由於大腦對於疼痛機制的調節非常複雜，要能夠了解各個腦區的對於痛覺的調節作用便需要同時得知神經活動於時間和空間上的變化。近幾年來，功能性造影技術大量的應用在痛覺研究中。功能性磁振照影和正子電腦斷層是最常見的非侵入式造影技術。這兩種造影技術可以反應腦血流相關動態變化及分子間作用等相關訊息,以利於我們將結果類推至大腦中神經之活動。然而在疼痛刺激下，腦部產生之自主止痛的調節作用可能會對疼痛訊息產生干預。其中，又以多巴胺及類嗎啡系統在痛覺緩解作用中佔了相當重要的角色。本論文利用氟－18標定去氧葡萄糖正子照影及腦血量權重功能性磁振照影，觀察大鼠痛覺反應下血液動力參數變化和代謝的反應。基於全腦神經代謝活動與特定腦區內生性神經傳導物質所調控的神經血管偶和反應等實驗結果，我們探討在這些功能性訊號中類嗎啡蛋白所扮演的調停角色。藉此，提出利用功能性照影技術時需要注意神經傳遞物質及自體調節現象對於影像訊號的影響。

Due to the complexity of the pain processing in brain, understanding the antinociceptive modulation within brain areas raises a need for simultaneously detecting the spatiotemporal patterns of neuronal activities.
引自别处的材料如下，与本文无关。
(* ===== verification/RouteService.v ===== *)
(** Route synchronisation between peers: [PeerRouteServiceImpl],
    [RouteSessionManager] and the lookups of [PeerRoute] in
    [easytier/src/peers/peer_ospf_route.rs].

    A node keeps its tables ([SyncedRoute]), two route tables built from them
    ([RouteTable]) and sessions ([SyncSession]) with some of the peers it is
    connected to.  Sessions are shared ([Arc]): the map of sessions gives
    addresses into a store, and a task that waits for a response keeps its
    address.  A synchronisation round is a request ([sync_begin]), its handling
    at the other node ([sync_route_info]) and the use of the response
    ([sync_end]); other operations may come between them.  Each method is atomic
    and takes the clock readings it makes, one for the readings of one call;
    products of table sizes are taken to fit a [usize].

    The peers a node is connected to and the foreign networks it hosts are
    arguments ([RouteInterface]); the cost function is the class
    [CostCalculator]; the part of [prost_reflect] that turns infos into messages
    and back is the class [InfoWire].

    The theorem here: a connection bitmap read back gives the connections it was
    built from.  Rounds between two nodes are the subject of [RouteExchange],
    what holds whatever the tasks of a node do that of [RouteTasks]. *)

From stdpp Require Import base numbers list gmap strings.
From S2P Require Import Prelude Text GraphAlgo AclRules SyncedRoute RouteTable SyncSession.
Open Scope Z_scope.

(** ** Interfaces *)

(** [RouteCostCalculatorInterface]. *)
Class CostCalculator (C : Type) := {
  calculate_cost : C -> PeerId -> PeerId -> Z;
  begin_update : C -> C;
  end_update : C -> C;
  need_update : C -> bool
}.

Inductive DefaultRouteCostCalculator := DefaultCost.

#[global] Instance default_cost_calculator : CostCalculator DefaultRouteCostCalculator := {|
  calculate_cost _ _ _ := 1; begin_update c := c; end_update c := c; need_update _ := false |}.

(** [transcode_from] and decoding as [RoutePeerInfo]. *)
Class InfoWire `{RouteLib} := {
  transcode : RoutePeerInfo -> DynamicMessage;
  decode_info : DynamicMessage -> RoutePeerInfo
}.

Class InfoWireLaws `{InfoWire} : Prop := {
  decode_transcode : forall i, decode_info (transcode i) = i;
  raw_id_decode : forall m, raw_peer_id m = Some (ri_peer_id (decode_info m))
}.

(** ** Requests and responses *)

Record SyncRouteInfoRequest := {
  rq_my_peer_id : PeerId; rq_my_session_id : Z; rq_is_initiator : bool;
  rq_peer_infos : option (list RoutePeerInfo); rq_conn_info : option ConnInfo;
  rq_foreign : option (list ForeignInfo)
}.

Record SyncRouteInfoResponse := { rs_is_initiator : bool; rs_session_id : Z; rs_error : option SyncError }.

(** ** Connection bitmaps *)

Definition bitmap_default : RouteConnBitmap := {| bm_peer_ids := []; bitmap := [] |}.

(** [bitmap[i / 8] |= 1 << (i % 8)] *)
Definition set_bit (bits : bytes) (i : Z) : outcome bytes :=
  match bits !! Z.to_nat (i / 8) with
  | Some byte => Done (<[Z.to_nat (i / 8) := Z.lor byte (Z.shiftl 1 (i mod 8))]> bits)
  | None => Panicked IndexOutOfRange
  end.

(** The bits of one row, from column [idx]. *)
Fixpoint fill_row (base : Z) (connected : gset PeerId) (idx : Z) (ids : list PeerIdVersion) (bits : bytes)
    : outcome bytes :=
  match ids with
  | [] => Done bits
  | p :: ids =>
      bits ← (if bool_decide (piv_peer_id p ∈ connected) then set_bit bits (base + idx) else Done bits);
      fill_row base connected (idx + 1) ids bits
  end.

Section service.
Context `{RouteLib, !InfoWire, PetGraph, PrefixTrie, !BinaryHeap (@min_scored_cmp Z nat _), CostCalculator C}.
Context `{!IterOrder PeerId RoutePeerInfo, !IterOrder PeerId nat, !IterOrder nat (nat * Z),
          !IterOrder PeerId NextHopInfo, !IterOrder ForeignKey ForeignEntry, !IterOrder text bytes,
          !IterOrder PeerId (gset PeerId * Z)}.

Fixpoint fill_rows (s : SyncedRouteInfo) (all : list PeerIdVersion) (peer_idx : Z) (ids : list PeerIdVersion)
    (bits : bytes) : outcome bytes :=
  match ids with
  | [] => Done bits
  | p :: ids =>
      bits ← (match conn_map s !! piv_peer_id p with
              | Some x => fill_row (peer_idx * len all) x.1 0 all bits
              | None => Done bits
              end);
      fill_rows s all (peer_idx + 1) ids bits
  end.

Definition all_dst_peer_ids (s : SyncedRouteInfo) : gset PeerId :=
  ⋃ ((fun x => x.2.1) <$> map_iter (conn_map s)).

(** The peers in the bitmap: those that can be reached from some peer. *)
Definition bitmap_peer_ids (t : RouteTable) (s : SyncedRouteInfo) : list PeerIdVersion :=
  base.filter (fun p => piv_peer_id p ∈ all_dst_peer_ids s \/ peer_reachable (piv_peer_id p) t = true)
    ((fun x => {| piv_peer_id := x.1; piv_version := x.2.2 |}) <$> map_iter (conn_map s)).

Definition local_conn_bitmap (t : RouteTable) (s : SyncedRouteInfo) : outcome RouteConnBitmap :=
  let all := bitmap_peer_ids t s in
  bits ← fill_rows s all 0 all (replicate (Z.to_nat ((len all * len all + 7) / 8)) 0);
  Done {| bm_peer_ids := all; bitmap := bits |}.

(** ** The service *)

(** [NetworkIdentity] is compared by name and secret digest. *)
Record PeerRouteServiceImpl := mkService {
  my_peer_id : PeerId; my_peer_route_id : Z;
  sessions : gmap PeerId nat; session_store : gmap nat SyncRouteSession;
  cost_calculator : option C;
  route_table : RouteTable; route_table_with_cost : RouteTable;
  foreign_network_owner_map : gmap (text * option bytes) (list PeerId);
  foreign_network_my_peer_id_map : gmap (text * PeerId) PeerId;
  synced_route_info : SyncedRouteInfo;
  cached_local_conn_map : RouteConnBitmap; cached_local_conn_map_version : Z;
  last_update_my_foreign_network : option Z; peer_info_last_update : Z
}.
Implicit Types (v : PeerRouteServiceImpl) (t : RouteTable) (s : SyncedRouteInfo).

Definition service_new (my_peer_id random_id : Z) (c : C) (now : Z) : PeerRouteServiceImpl :=
  mkService my_peer_id random_id ∅ ∅ (Some c) route_table_new route_table_new ∅ ∅ synced_new
    bitmap_default 0 None now.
In the last decades, arising consciousness of pain using in vivo imaging techniques have dramatically increased. Functional magnetic resonance imaging (fMRI) and positron emission tomography (PET) are the most commonly used techniques providing non-invasive, in vivo measurement of the cerebral hemodynamics as well as molecular processes. However, the antinociceptive effect of the autoregulation may shadow the functional signal under nociception. Among all, dopamine and opioid system are considered to play significant roles in pain modulation, in which endogenous opioid peptides potentially act as a positive regulator. This thesis utilizes cerebral blood volume weighted fMRI and 18F-fluorodeoxyglucose microPET to capture nociception induced hemodynamic responses and metabolic features in the rodent brain. Stating from the investigation of the whole brain neuronal activation to the specific cerebral region with neuronal vascular coupling due to endogenous neurotransmitters, the intervention of opioids in the signal of functional imaging was interpreted. The study highlights the awareness of the endogenous neurotransmission and self-regulation interference in in vivo functional studies of pain.